Wir sagen, dieser Chuzpe können wir nicht zustimmen. Das nennt man anderswo "Mülltourismus". Ich denke mir, die Wiener haben genug Erfahrung und die Niederösterreicher sollten, wenn sie schon heizen, den eigenen Müll zum Vorwärmen des Ofens verwenden.

 

Aber jetzt zum zweiten Teil: Anlässlich der Debatte berichtet mir der Kollege Kenesei, dass die Wiener eigentlich schon dem Müllofen in Simmering zugestimmt haben. Eh klar, gibt es schon, dazu brauchen wir nicht mehr den Gemeinderat, ist schon erledigt!
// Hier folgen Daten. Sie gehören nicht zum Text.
Lemma addKeyword_selectors k zone zone' :
  SearchManager.addKeywordToDropZone k zone = Some zone' →
  row_field zone' = row_field zone
  ∧ row_logic zone' = row_logic zone
  ∧ row_conditionIndex zone' = row_conditionIndex zone
  ∧ row_hint zone' = false.
Proof.
  unfold SearchManager.addKeywordToDropZone, label. cbn zeta.
  destruct (includes _ k); [by intros [= <-]|].
  destruct (markup_free k); cbn; [by intros [= <-] | discriminate].
Qed.

Lemma tidy_keywords r ks :
  row_dropped r = map entry_text ks → Forall plain ks → row_keywords r = ks.
Proof.
  intros Hd Hp. unfold row_keywords. rewrite Hd. clear Hd.
  induction Hp as [|k ks Hk Hks IH]; simpl; [done|].
  destruct (plain_label k Hk) as (_ & -> & _). by rewrite IH.
Qed.

(** Assigning a plain keyword to a tidy row keeps it tidy and adds the
    keyword to what it shows, once. *)
Lemma addKeyword_tidy k zone zone' :
  plain k → tidy zone →
  SearchManager.addKeywordToDropZone k zone = Some zone' →
  tidy zone'
  ∧ (∀ x, x ∈ row_keywords zone' ↔ x = k ∨ x ∈ row_keywords zone).
Proof.
  intros Hk (ks & Hd & Hp & Hn) Hadd.
  pose proof (tidy_keywords zone ks Hd Hp) as Hks.
  destruct (plain_label k Hk) as (_ & Hkt & _).
  unfold tidy, row_keywords at 1. rewrite (addKeyword_dropped k zone zone' Hadd), Hks.
  unfold includes. case_bool_decide as Hin.
  - split; [by exists ks|]. intros x. fold (row_keywords zone). rewrite Hks.
    split; [auto | by intros [->|]].
  - split.
    + exists (ks ++ [k]). rewrite Hd, map_app. split; [done|]. split.
      * apply Forall_app. auto.
      * apply NoDup_app. split; [done|]. split; [|apply NoDup_singleton].
        intros x Hx ->%list_elem_of_singleton. done.
    + intros x. rewrite map_app. fold (row_keywords zone). rewrite Hks. simpl.
      rewrite Hkt, elem_of_app, list_elem_of_singleton. tauto.
Qed.

(** Assigning a plain keyword a second time changes nothing. *)
Lemma addKeyword_idempotent k zone zone' :
  plain k →
  SearchManager.addKeywordToDropZone k zone = Some zone' →
  SearchManager.addKeywordToDropZone k zone' = Some zone'.
Proof.
  intros Hk Hadd. destruct (plain_label k Hk) as (Hl & Hkt & _).
  assert (Hin : includes (map keyword_text (row_dropped (set_row_hint false zone'))) k
                = true).
  { change (row_dropped (set_row_hint false zone')) with (row_dropped zone').
    rewrite (addKeyword_dropped k zone zone' Hadd). unfold includes, row_keywords.
    apply bool_decide_eq_true. case_bool_decide as Hin; [done|].
    rewrite map_app, elem_of_app. right. simpl. rewrite Hkt. by left. }
  destruct (addKeyword_selectors k zone zone' Hadd) as (_ & _ & _ & Hhint).
  unfold SearchManager.addKeywordToDropZone. cbn zeta. rewrite Hin. f_equal.
  rewrite <- Hhint. by destruct zone'.
Qed.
Recherchieren wir nach, was da geschehen ist.

 

Der erste Punkt war: Präsentation der SUP Abfallwirtschaft. Da war die Rede von einem großen Müllofen in Simmering - Pfaffenau hat es damals noch nicht gegeben - und der Sperre des Flötzersteigs.

 

Dann Auftritt des Herrn Bürgermeisters: Nein, Flötzersteig wird nicht zugesperrt, Simmering ein bisschen kleiner gebaut und das ist es dann.

 

Die nächste Sache war die Errichtung einer Gesellschaft mit beschränkter Haftung zur Planung, Projektierung und Errichtung von Anlagen zum Zweck des Umweltschutzes in Form der Sammlung, Behandlung und Verwertung von Abfällen jeder Art mit einem Stammkapital von 60 000 EUR. Das heißt dann, man gibt die Broschüren vom Umweltzentrum Simmering heraus, gemacht wird das alles von der Wiener Kommunalen Umweltschutzprojekt GesmbH, der WKU. Die WKU macht das.

 

Mit der Zustimmung zur WKU haben wir eigentlich dem Müllofen zugestimmt, wobei ich mir denke, da steht nur "Planung, Projektierung und Errichtung von Anlagen". Das heißt, wenn ich irgendwo einen Mistkübel aufstelle, habe ich das mit dieser Genehmigung auch schon erledigt.

 

Jetzt das Dritte: Heute stimmen wir einer Flächenwidmung - wir nicht, aber die SPÖ - in Simmering zu, wobei hundertprozentig klar ist, wir haben zuerst einen Bericht zur Kenntnis genommen - wir nicht, aber alle anderen haben sich gedacht, der Bericht ist super, passt schon -, dann haben wir der Errichtung der WKU zugestimmt, die auf der ganzen Welt irgendwelche Anlagen planen darf und anschließend stimmen Sie einer Flächenwidmung zu. Damit haben wir klarerweise einem Müllofen zugestimmt, von dem niemand wirklich weiß, wie viel Kapazität er haben wird. Es weiß niemand, wie viel das kostet, und das war es.

 

Das ist undemokratisch! Damit beende ich meine Wortmeldung. - Danke schön. (Beifall bei den GRÜNEN.)